At first, the couple waffled between square logs and round logs, but a trip out west settled the debate.

“The round logs just made for too big a structure,” says Laura. “We are understated kind of people. On our lake, a big round log cottage would be very noticeable.”

And while we do offer a rounded, “D” log profile, like the vast majority of Confederation clients, the decision was clear: “We decided we wanted square logs and Confederation Log & Timber Frame was our only choice,” says Laura. “We had some personal connections and we knew they offered a quality product we could trust.”

Because the couple didn’t want anything too showy, just an inviting escape that would give their family a place to stay connected, they opted for a low-profile bungalow that would keep the focus on nature and the home’s big water views.

They also worked alongside Confederation’s design department to stay within a 70-by-40 footprint, while still offering five bedrooms, two bathrooms, a four-seasons room and space for a massive 100-year-old pool table that came with the original cottage. (Seating 25, it has doubled as a dining room table during large gatherings, such as their son’s wedding and Bill’s parents 50th wedding anniversary celebration.)

Throughout the finishing process, the couple kept their goal of adding character-rich details front and centre.

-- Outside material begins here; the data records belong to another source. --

(* ===== verification/Ancestors.v ===== *)
(** * Facts about journals: parents

    In a linked journal every log carries the ID of the log above it, and that
    ID leads back there. Then the loop of
    [GetWithSparseAncestorsAllDescendants] ends, after as many rounds as the
    log has ancestors, and finds all of them. *)
From S2P Require Export JournalFacts.

(** A log seen without its children, its operations and its signature *)
Definition label `{OpDigest} (lg : Log) : string * string * parent_link :=
  (ID lg, lg_ParentID lg, lg_parent lg).

Section digest.
Context `{OpDigest}.

(** What a sparse copy of a parent must agree on with the parent *)
Definition link_ok (p : Log) (link : parent_link) : Prop :=
  match link with
  | SparseParent ppid _ _ _ => ppid = lg_ParentID p
  | _ => True
  end.

Record linked (j : Journal) : Prop := mkLinked {
  linked_root : ∀ i lg, lookup_addr [i] (j_logs j) = Some lg →
    lg_ParentID lg = "" ∧ lg_parent lg ≠ TreeParent;
  linked_child : ∀ a i lg, a ≠ [] → lookup_addr (a ++ [i]) (j_logs j) = Some lg →
    ∃ p, lookup_addr a (j_logs j) = Some p ∧ lg_ParentID lg = ID p ∧ link_ok p (lg_parent lg) ∧
         Journal_Get (ID p) j = Ok a;
}.

(** ** Writes that keep the labels *)
Lemma label_alter_ne f a x ls :
  (∀ lg, lookup_addr a ls = Some lg → lg_Logs (f lg) = lg_Logs lg) → x ≠ a →
  label <$> lookup_addr x (alter_addr f a ls) = label <$> lookup_addr x ls.
Proof.
  revert x ls. induction a as [|i a IH]; intros x ls Hf Hx; [done|]. cbn [alter_addr].
  destruct x as [|k x]; [done|]. rewrite !lookup_addr_cons.
  destruct (decide (k = i)) as [->|Hk]; [|by rewrite list_lookup_alter_ne].
  rewrite list_lookup_alter_eq. rewrite lookup_addr_cons in Hf.
  destruct (ls !! i) as [lg|]; cbn in *; [|done].
  destruct a as [|a0 a].
  - destruct x as [|x0 x]; [done|]. by rewrite (Hf lg eq_refl).
  - destruct x as [|x0 x]; [done|]. cbn [lg_Logs set_Logs]. apply IH; [done|congruence].
Qed.

Lemma label_store_at a lg lg' j x :
  deref a j = Ok lg → lg_Logs lg' = lg_Logs lg → label lg' = label lg →
  label <$> lookup_addr x (j_logs (store_at a lg' j)) = label <$> lookup_addr x (j_logs j).
Proof.
  intros Hlg%deref_Ok Hlogs Hlab. unfold store_at. cbn. destruct (decide (x = a)) as [->|Hx].
  - rewrite lookup_alter_addr, Hlg. cbn. by rewrite Hlab.
  - apply label_alter_ne; [intros l Hl; by simplify_eq|done].
Qed.

(** The parent link of a log may change to one that agrees with its parent. *)
Definition relink (p : option Log) (lg lg' : Log) : Prop :=
  ID lg' = ID lg ∧ lg_ParentID lg' = lg_ParentID lg ∧
  (lg_parent lg' = lg_parent lg ∨ ∃ p', p = Some p' ∧ link_ok p' (lg_parent lg')).

Lemma linked_store_at a lg lg' j :
  deref a j = Ok lg → lg_Logs lg' = lg_Logs lg →
  relink (lookup_addr (removelast a) (j_logs j)) lg lg' →
  linked j → linked (store_at a lg' j).
Proof.
  intros Hlg Hlogs (Hid & Hpid & Hpar) [Hroot Hchild].
  assert (∀ x l, lookup_addr x (j_logs (store_at a lg' j)) = Some l →
    ∃ l0, lookup_addr x (j_logs j) = Some l0 ∧ ID l = ID l0 ∧ lg_ParentID l = lg_ParentID l0 ∧
      (lg_parent l = lg_parent l0 ∨ x = a ∧ l = lg')) as Hback.
  { intros x l Hl. destruct (decide (x = a)) as [->|Hx].
    - unfold store_at in Hl. cbn in Hl. rewrite lookup_alter_addr in Hl.
      apply deref_Ok in Hlg. rewrite Hlg in *. cbn in Hl. injection Hl as <-. eauto 10.
    - assert (label <$> Some l = label <$> lookup_addr x (j_logs j)) as E.
      { rewrite <- Hl. apply label_alter_ne; [|done].
        intros y Hy%deref_Ok. replace y with lg by congruence. exact Hlogs. }
      destruct (lookup_addr x (j_logs j)) as [l0|] eqn:E0; [|done]. unfold label in E. cbn in E.
      exists l0. split_and!; [done|congruence..|left; congruence]. }
  assert (∀ x p, lookup_addr x (j_logs j) = Some p →
    ∃ p', lookup_addr x (j_logs (store_at a lg' j)) = Some p' ∧ ID p' = ID p ∧
          lg_ParentID p' = lg_ParentID p) as Hforth.
  { intros x p Hp. destruct (decide (x = a)) as [->|Hx].
    - exists lg'. unfold store_at. cbn. rewrite lookup_alter_addr, Hp.
      apply deref_Ok in Hlg. rewrite Hlg in Hp. injection Hp as <-. done.
    - assert (label <$> lookup_addr x (j_logs (store_at a lg' j)) = label <$> Some p) as E.
      { rewrite <- Hp. apply label_alter_ne; [|done].
        intros y Hy%deref_Ok. replace y with lg by congruence. exact Hlogs. }
      destruct (lookup_addr x (j_logs (store_at a lg' j))) as [p'|] eqn:E0; [|done].
      unfold label in E. cbn in E. exists p'. split_and!; [done|congruence..]. }
  split.
  - intros i l Hl. destruct (Hback _ _ Hl) as (l0 & Hl0 & _ & -> & Hp).
    destruct (Hroot i l0 Hl0) as [Hr Hn]. split; [done|].
    destruct Hp as [->|[<- ->]]; [done|]. destruct Hpar as [->|(p0 & Hp0 & _)]; [|done].
    rewrite (proj2 (deref_Ok _ _ _) Hl0) in Hlg. by injection Hlg as <-.
  - intros x i l Hx Hl. destruct (Hback _ _ Hl) as (l0 & Hl0 & _ & -> & Hp).
    destruct (Hchild x i l0 Hx Hl0) as (p & Hlp & -> & Hlink & Hget).
    destruct (Hforth x p Hlp) as (p' & Hlp' & Hidp & Hpidp). exists p'. rewrite Hidp.
    split_and!; [done..| |].
    + assert (link_ok p (lg_parent l)) as Hlk.
      { destruct Hp as [->|[<- ->]]; [done|]. destruct Hpar as [->|(p0 & Hp0 & Hlink0)].
        - rewrite (proj2 (deref_Ok _ _ _) Hl0) in Hlg. injection Hlg as <-. done.
        - rewrite removelast_last, Hlp in Hp0. by injection Hp0 as <-. }
      destruct (lg_parent l); cbn in *; congruence.
    + rewrite <- Hget. by apply (Get_store_at _ _ lg).
Qed.

(** ** The ancestors of a log *)
Lemma linked_sign a p sig j :
  deref a j = Ok p → linked j → linked (store_at a (set_Signature sig p) j).
Proof. intros Hp. apply (linked_store_at a p); [done..|]. repeat split. by left. Qed.

(** Writing the signature of one of its ancestors, a round moves one step up. *)
Lemma sparse_parent_up a i lg sig par a0 j :
  linked j → a ≠ [] → lookup_addr (a ++ [i]) (j_logs j) = Some lg →
  (par = NoParent ∨ par = lg_parent lg ∧ a0 = a ++ [i]) →
  ∃ p ppid pops psig j', lookup_addr a (j_logs j') = Some p ∧
    sparse_parent (lg_ParentID lg) sig par a0 j = (Ok (ppid, pops, psig), j') ∧
    ppid = lg_ParentID p ∧ linked j' ∧
    (∀ x, label <$> lookup_addr x (j_logs j') = label <$> lookup_addr x (j_logs j)).
Proof.
  intros Hj Ha Hlg Hpar. destruct (linked_child j Hj a i lg Ha Hlg) as (p & Hp & Hpid & Hlink & Hget).
  set (p' := if decide (lg_Signature p = "") then set_Signature sig p else p).
  assert (linked (store_at a p' j)) as Hj'.
  { apply deref_Ok in Hp. unfold p'. case_decide; [by apply linked_sign|by rewrite store_at_same]. }
  assert (∀ x, label <$> lookup_addr x (j_logs (store_at a p' j)) = label <$> lookup_addr x (j_logs j))
    as Hlab.
  { intros x. apply deref_Ok in Hp. apply (label_store_at a p); [done|by unfold p'; case_decide..]. }
  assert (∀ m : stM Journal addr, m j = (Ok a, j) →
    (pa ← m; p ← st_read (deref pa);
     let p' := if decide (lg_Signature p = "") then set_Signature sig p else p in
     st_modify (store_at pa p');;
     mret (M:=stM Journal) (lg_ParentID p', lg_Ops p', lg_Signature p')) j =
    (Ok (lg_ParentID p', lg_Ops p', lg_Signature p'), store_at a p' j)) as Hm.
  { intros m Hm. rewrite (bind_run _ _ _ _ _ Hm). apply deref_Ok in Hp. unfold st_read.
    rewrite (bind_run _ _ j p j) by (cbn; by rewrite Hp). done. }
  assert (lookup_addr a (j_logs (store_at a p' j)) = Some p') as Hlk.
  { unfold store_at. cbn. rewrite lookup_alter_addr, Hp. done. }
  unfold sparse_parent. destruct Hpar as [->|[-> ->]]; [|destruct (lg_parent lg) as [| |ppid pops psig rest] eqn:E].
  1,2: exists p'; do 3 eexists; exists (store_at a p' j); split; [done|]; split;
    [apply Hm; unfold st_read; by rewrite Hpid, Hget|done].
  - exists p'; do 3 eexists; exists (store_at a p' j); split; [done|]; split;
      [apply Hm; cbn; by rewrite removelast_last|done].
  - exists p; do 3 eexists; exists j. split; [done|]. split; [done|]. cbn in Hlink. by subst.
Qed.

(** In a linked journal the loop misses no ancestor and, with a unit of fuel
    for each of them, ends. *)
Lemma sparse_ancestors_linked fuel a lg sig par a0 j :
  linked j → lookup_addr a (j_logs j) = Some lg →
  (par = NoParent ∨ par = lg_parent lg ∧ a0 = a) →
  wp (sparse_ancestors fuel (lg_ParentID lg) sig par a0)
     (λ r j', linked j' ∧
       (∀ x, label <$> lookup_addr x (j_logs j') = label <$> lookup_addr x (j_logs j)) ∧
       match r with
       | Ok (link, err) =>
           err = None ∧
           (link = par ∨ ∃ p, lookup_addr (removelast a) (j_logs j') = Some p ∧ link_ok p link)
       | Error _ => False
       | Panic => S fuel < length a
       end) j.
Proof.
  unfold wp. revert a lg sig par a0 j.
  induction fuel as [|fuel IH]; intros a lg sig par a0 j Hj Hlg Hpar;
    destruct a as [|i a] using rev_ind; try done; clear IHa.
  all: destruct (decide (a = [])) as [->|Ha].
  1,3: cbn [sparse_ancestors]; rewrite (proj1 (linked_root j Hj i lg Hlg)), decide_True by done;
       cbn; split_and!; [done..|by left].
  - cbn. destruct (decide (lg_ParentID lg = "")); cbn; [by eauto|].
    split_and!; [done..|]. rewrite length_app. cbn. destruct a; [done|cbn; lia].
  - cbn [sparse_ancestors]. destruct (decide (lg_ParentID lg = "")); [cbn; split_and!; [done..|by left]|].
    destruct (sparse_parent_up a i lg sig par a0 j Hj Ha Hlg Hpar)
      as (p & ppid & pops & psig & j1 & Hp & -> & -> & Hj1 & Hlab1).
    pose proof (IH a p psig NoParent [] j1 Hj1 Hp (or_introl eq_refl)) as (Hj2 & Hlab2 & Hres).
    assert (∀ x, label <$> lookup_addr x (j_logs (sparse_ancestors fuel (lg_ParentID p) psig NoParent [] j1).2) =
                 label <$> lookup_addr x (j_logs j)) as Hlab by (intros x; by rewrite Hlab2).
    specialize (Hlab2 a). rewrite Hp in Hlab2. unfold mbind, stM_bind.
    destruct (sparse_ancestors fuel (lg_ParentID p) psig NoParent [] j1) as [[[rest err]|e|] j2];
      cbn in *; [|done|split_and!; [done..|rewrite length_app; cbn; lia]].
    split_and!; [done..|apply Hres|]. right. rewrite removelast_last.
    destruct (lookup_addr a (j_logs j2)) as [p2|]; [|done].
    exists p2. split; [done|]. unfold label in Hlab2. cbn in Hlab2 |- *. congruence.
Qed.

Lemma Descendants_same id a j l l' :
  Journal_Get id j = Ok a → deref a j = Ok l → Descendants l j = Ok l' → l' = l.
Proof.
  intros Hget Hl. pose proof (Get_sound _ _ _ Hget) as (l0 & Hl0 & Hid & _).
  assert (l0 = l) as -> by congruence. unfold Descendants. rewrite Hid, Hget. cbn.
  rewrite Hl. cbn. intros [= <-]. by destruct l.
Qed.

Lemma Descendants_run id a j l :
  Journal_Get id j = Ok a → deref a j = Ok l → Descendants l j = Ok l.
Proof.
  intros Hget Hl. pose proof (Get_sound _ _ _ Hget) as (l0 & Hl0 & Hid & _).
  assert (l0 = l) as -> by congruence. unfold Descendants. rewrite Hid, Hget. cbn.
  rewrite Hl. cbn. by destruct l.
Qed.

(** A log of a linked journal is found with all its ancestors, given a unit of
    fuel for each. *)
Lemma GetWithSparse_linked fuel id a j :
  linked j → Journal_Get id j = Ok a →
  wp (GetWithSparseAncestorsAllDescendants fuel id)
     (λ r j', linked j' ∧
       match r with
       | Ok a' => a' = a ∧ is_Some (lookup_addr a (j_logs j'))
       | Error _ => False
       | Panic => S fuel < length a
       end) j.
Proof.
  intros Hj Hget. destruct (Get_sound _ _ _ Hget) as (l & Hl & Hid & Hne).
  unfold wp, GetWithSparseAncestorsAllDescendants, st_read.
  rewrite (bind_run _ _ j a j) by by rewrite Hget.
  rewrite (bind_run _ _ j l j) by by rewrite Hl.
  rewrite (bind_run _ _ j l j) by (case_decide; [by rewrite (Descendants_run id a)|done]).
  rewrite (bind_run (st_modify _) _ j tt j) by (unfold st_modify; by rewrite store_at_same).
  pose proof (proj1 (deref_Ok _ _ _) Hl) as Hla.
  destruct (sparse_ancestors_linked fuel a l (lg_Signature l) (lg_parent l) a j Hj Hla)
    as (Hj1 & Hlab & Hres); [by right|].
  unfold mbind, stM_bind.
  destruct (sparse_ancestors fuel _ _ _ a j) as [[[link err]|e|] j1]; cbn in Hj1, Hlab, Hres |- *;
    [|done|by split].
  destruct Hres as [-> Hlink]. specialize (Hlab a). rewrite Hla in Hlab.
  destruct (lookup_addr a (j_logs j1)) as [l1|] eqn:E1; [|done]. apply deref_Ok in E1 as Hl1.
  rewrite Hl1. cbn. split; [|split; [done|]].
  - apply (linked_store_at a l1); [done..| |done]. unfold label in Hlab. cbn in Hlab.
    split_and!; [done..|]. cbn. destruct Hlink as [->|Hlink]; [left; congruence|by right].
  - rewrite lookup_alter_addr, E1. done.
Qed.
End digest.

To achieve a nostalgic feel, they used pine log siding on the interior walls and stained the wood a warm mahogany hue.

They also used reclaimed pine boards from a tobacco barn as the flooring.

“Those things, along with the decor, helped create an antique-like feeling in a new place,” Laura says.

Fittingly, when the family all gathers at the cottage, their daily activities recall history, too.

“Just like when they were young, our kids still fish, swim and bike around the lake and gather around the campfire at night,” she says.

The only difference? They now have spouses to join in the fun.

With their kids grown, the cottage has become even more of an anchor point for their family.

“It’s not just a house” Laura says. “The kids all live in different cities, and our Confederation log home is a foundational gathering place for our family.”

And, she doesn’t expect that to change anytime soon: “Sixteen years later, we are still as thrilled with the home and the whole building experience as we were at day one. I’m confident it will still be standing when our grandchildren are grown. We feel very privileged we were able to live this life with our kids and create a legacy for the future.”